▸ **Problem**
After finding the line with "(* ===== verification/FsUtil.v ===== *)" in the data below, set down exactly each line through the one with "cloning directory trees", inclusive, and stop there.
BEGIN Extracted entries
Definition debug (s : string) : string := s.
Definition public_key : string := "cache:" +:+ Signing.Samples.rep 44 "K".
(** Three base64 words and what they stand for. *)
Definition decode (s : string) : option (list Z) :=
  if bool_decide (s = Signing.Samples.rep 88 "A") then Some (repeat 0 64)
  else if bool_decide (s = Signing.Samples.rep 44 "K") then Some (repeat 0 32)
  else if bool_decide (s = "pub") then Some (bytes public_key)
  else Signing.Samples.sidecar_engine s.
Definition encode (l : list Z) : string :=
  Signing.Samples.rep (if bool_decide (length l = 64)%nat then 88 else 44)
    (if bool_decide (length l = 64)%nat then "A"%char else "K"%char).
Definition sha256 (_ : list Z) : list Z := repeat 0 32.
Definition get (_ : SecretPath) : result string (option EncryptedSecret) :=
  Ok (Some {| es_format_version := 1; es_version_id := []; es_recipient_ids := [];
              es_recipient_refs := []; es_age_ciphertext := []; es_public_key := Some "pub" |}).
(** An operator who gives one answer and counts the asks. *)
Definition answering (answer : SecretAnswer) : Ask → stE nat string (string * SecretAnswer) :=
  λ _ n, (Ok ("1", answer), S n).
Definition detached : list Artifacts.DetachedSignature :=
  Signing.Samples.detached <$> Artifacts.REQUIRED_ROLES.

Definition canonicalize (s : string) : result string string := Ok s.
Definition open (_ : string) : result string OpenFile :=
  Ok {| of_is_file := true; of_mode := 292; of_uid := 0; of_bytes := repeat 1 9 |}.
Definition ask : SshSignatureAsk :=
  {| sg_request := SshAuth.Samples.login; sg_reason := None; sg_procedure := None;
     sg_progress := false; sg_grant := Some "7" |}.
End Samples.

Lemma plaintext_session_exact_witness :
  ∃ message, request (Samples.answering Confirmed) Samples.debug Samples.decode Samples.schema
    (Ok "/run/s") 7 ["web.services.cache.key"] None None false 0%nat = (RError message, None, 0%nat).
Proof.
  refine (proj1 (plaintext_session_exact (Samples.answering Confirmed) Samples.debug Samples.decode
    Samples.schema (Ok "/run/s") 7 ["web.services.cache.key"] None None false 0%nat)
    "web.services.cache.key" ["web"; "services"; "cache"; "key"] _ _ _ _ _);
    [by left|vm_compute; reflexivity..].
Defined.

Lemma login_grants_scoped_witness :
  ∃ message, request_signature (Samples.answering Confirmed) SshAuth.Samples.decode
    SshAuth.Samples.host_key 7 Samples.ask [("1", tt)] 0%nat = (RError message, 0%nat).
Proof.
  refine (proj1 (login_grants_scoped (Samples.answering Confirmed) SshAuth.Samples.decode
    SshAuth.Samples.host_key 7 Samples.ask [("1", tt)] 0%nat) "7" _ _); vm_compute; reflexivity.
Defined.

Lemma pinned_artifacts_exact_witness :
  ∃ files, open_artifacts (Ok 0) Samples.canonicalize Samples.open Samples.debug
      Signing.Samples.artifact_request = Ok files
    ∧ Artifacts.request_validate Samples.debug Signing.Samples.artifact_request = Ok tt.
Proof.
  eexists. split; [vm_compute; reflexivity|].
  refine (proj1 (pinned_artifacts_exact (Ok 0) Samples.canonicalize Samples.open Samples.debug
    Signing.Samples.artifact_request _ _)). vm_compute; reflexivity.
Defined.

Lemma artifact_response_covers_witness :
  request_artifacts (Samples.answering (ArtifactsSigned Samples.detached)) Samples.debug Samples.decode
    Samples.schema 7 Signing.Samples.artifact_request None None false 0%nat
    = (RArtifactSignatures Samples.detached, 1%nat)
  ∧ ∃ path spec, path_parse "web.services.boot.key" = Ok path
      ∧ leaf Samples.schema path = Ok (OperatorOnly spec) ∧ os_signing_only spec = true.
Proof.
  assert (request_artifacts (Samples.answering (ArtifactsSigned Samples.detached)) Samples.debug
    Samples.decode Samples.schema 7 Signing.Samples.artifact_request None None false 0%nat
    = (RArtifactSignatures Samples.detached, 1%nat)) as H by (vm_compute; reflexivity).
  split; [exact H|]. exact (proj1 (artifact_response_covers _ _ _ _ _ _ _ _ _ _ _ _ H)).
Defined.

Lemma closure_response_covers_witness :
  ∃ rest, path_parse "web.services.cache.key" = Ok ("web" :: "services" :: rest).
Proof.
  destruct (closure_response_covers (Samples.answering (ClosureSigned Signing.Samples.signed))
    Samples.debug Samples.decode Samples.schema Samples.encode Samples.sha256 Signing.Samples.no_json
    Signing.Samples.no_json Samples.get 7 Signing.Samples.request None None false 0%nat
    Signing.Samples.signed 1%nat) as (rest & spec & record & key & public & name & tail & Hp & _).
  - vm_compute; reflexivity.
  - exists rest. exact Hp.
Defined.
(* ===== verification/FsUtil.v ===== *)
(** * File system helpers of the deployer

    [crates/deploy/src/fsutil.rs] over the file system model: creating and
    cloning directory trees with owners and POSIX ACLs, syncing, the check
    for an unchanged value, generation names; and [DeployError] of
    [crates/deploy/src/deploy.rs].

    The two breadth-first loops run on fuel, the number of entries in the
    world; [OutOfFuel] is not an error of the source and never occurs. *)
From S2P Require Import Prelude BTree Text FileSystem.
#[local] Open Scope Z_scope.

Inductive DeployError :=
| Invalid (message : string)
| Io (error : IoErr)
| Context (step : string) (error : IoErr)
| Missing (message : string)
| OutOfFuel.
Definition during (step : string) (error : DeployError) : DeployError :=
  match error with
  | Io error => Context step error
  | Context inner error => Context (step +:+ ": " +:+ inner) error
  | Invalid message => Invalid (step +:+ ": " +:+ message)
  | Missing message => Missing message
  | OutOfFuel => OutOfFuel
  end.

(** The [?] of an I/O call. *)
Definition io {A : Type} (m : stE Fs IoErr A) : stE Fs DeployError A := map_state_err Io m.

(** An octal literal. *)
Definition oct (digits : list Z) : Z := foldl (λ n d, 8 * n + d) 0 digits.

Notation FS A := (stE Fs DeployError A).
Definition fail {A : Type} (message : string) : FS A := st_lift (Err (Invalid message)).

Section FsUtil.
Context (K : Kernel) (fault : nat → option string).

Definition create_directory (p : Path) (mode : Z) : FS unit :=
  _ ← io (mkdir K fault p mode);
  _ ← io (chmod K fault p mode);
  _ ← io (sync_path fault p);
  if bool_decide (p = []) then mret tt else io (sync_path fault (parent p)).

Definition open_directory (p : Path) : FS unit :=
  io (look fault (λ w, match w !! p with
                       | Some (EDir _) => Ok tt
                       | Some (ELink _) => Err (other "Too many levels of symbolic links")
                       | Some _ => Err (other "Not a directory")
                       | None => Err not_found
                       end)).
(* ===== verification/Deploy.v ===== *)
(** * Deploying secret generations

    [crates/deploy/src/deploy.rs], [deploy/staging.rs], [deploy/recovery.rs]
    and [validate.rs]: a batch of values becomes a new generation directory
    that a symbolic link makes current in one step; a deployment into the
    secret root and the public-info root commits through the secret root's
    link, and recovery finishes or discards what a crash interrupted.

    The deployment lock makes a deployment run alone; the test-only failure
    points are not modelled, since every state between two calls is a crash
    state here.  The JSON codec of the versions file and the iteration order
    of a [HashSet] are arguments; the generation name is an argument too. *)
From S2P Require Import Prelude BTree FileSystem FsUtil Text.
#[local] Open Scope Z_scope.

(** ** Batches *)
Inductive SecretClass := Setup | Service | Backup | PublicInfo.
#[export] Instance secret_class_eq_dec : EqDecision SecretClass.
Proof. solve_decision. Defined.
Definition directory (c : SecretClass) : string :=
  match c with Setup => "setup" | Service => "service" | Backup => "backup" | PublicInfo => "" end.
Definition flash_tick (now : Z) (m : Model) : bool * Model :=
  if sat_sub now (md_flash_since m) <? FLASH_PERIOD then (false, m)
  else
    let m := m_flash_on (negb (md_flash_on m)) (m_flash_since now m) in
    (existsb pd_flashing (md_procedures m), m).

(** ** Scrolling and reading *)
Definition scrolled (m : Model) (scroll : Z) (down : bool) : Z :=
  let limit := md_scroll_limit m in
  let scroll := Z.min scroll limit in
  if down then Z.min (Z.min u16_max (scroll + 1)) limit else sat_sub scroll 1.

Definition host_review_at_end (m : Model) (batch : string) : bool :=
  let limit := md_scroll_limit m in
  let scroll := match md_host_review m with
                | Some (token, _) => if bool_decide (token = batch) then md_modal_scroll m else 0
                | None => 0
                end in
  bool_decide (md_host_review_rendered m = Some batch) && negb (limit =? u16_max) && (limit <=? scroll).
Definition host_review_seen (m : Model) (batch : string) : bool :=
  bool_decide (md_host_review m = Some (batch, true)) || host_review_at_end m batch.

(** ** Values *)
Definition begin_value (value : list Z) (m : Model) : Model :=
  match row ← selected (md_view m); rw_path row with
  | Some path => m_mode (MEdit path value) m
  | None => m
  end.
Definition mark_saved (path : string) (m : Model) : Model :=
  inform ("saved " +:+ path) (m_mode MBrowse (m_view (set_row path true (md_view m)) m)).
Definition mark_deleted (path : string) (m : Model) : Model :=
  inform ("deleted " +:+ path) (m_mode MBrowse (m_view (set_row path false (md_view m)) m)).

Definition open_deploy_picker (m : Model) : Model :=
  let hosts := deploy_hosts (md_view m) in
  if bool_decide (hosts = []) then inform "the evaluated schema has no hosts to deploy" m
  else
    let selected := host ← selected_host (md_view m); find_position (λ h, bool_decide (h = host)) hosts in
    m_mode (MDeployHost (default 0%nat selected)) m.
END Extracted entries
▸ **Problem solution**
(* ===== verification/FsUtil.v ===== *)
(** * File system helpers of the deployer

    [crates/deploy/src/fsutil.rs] over the file system model: creating and
    cloning directory trees with owners and POSIX ACLs, syncing, the check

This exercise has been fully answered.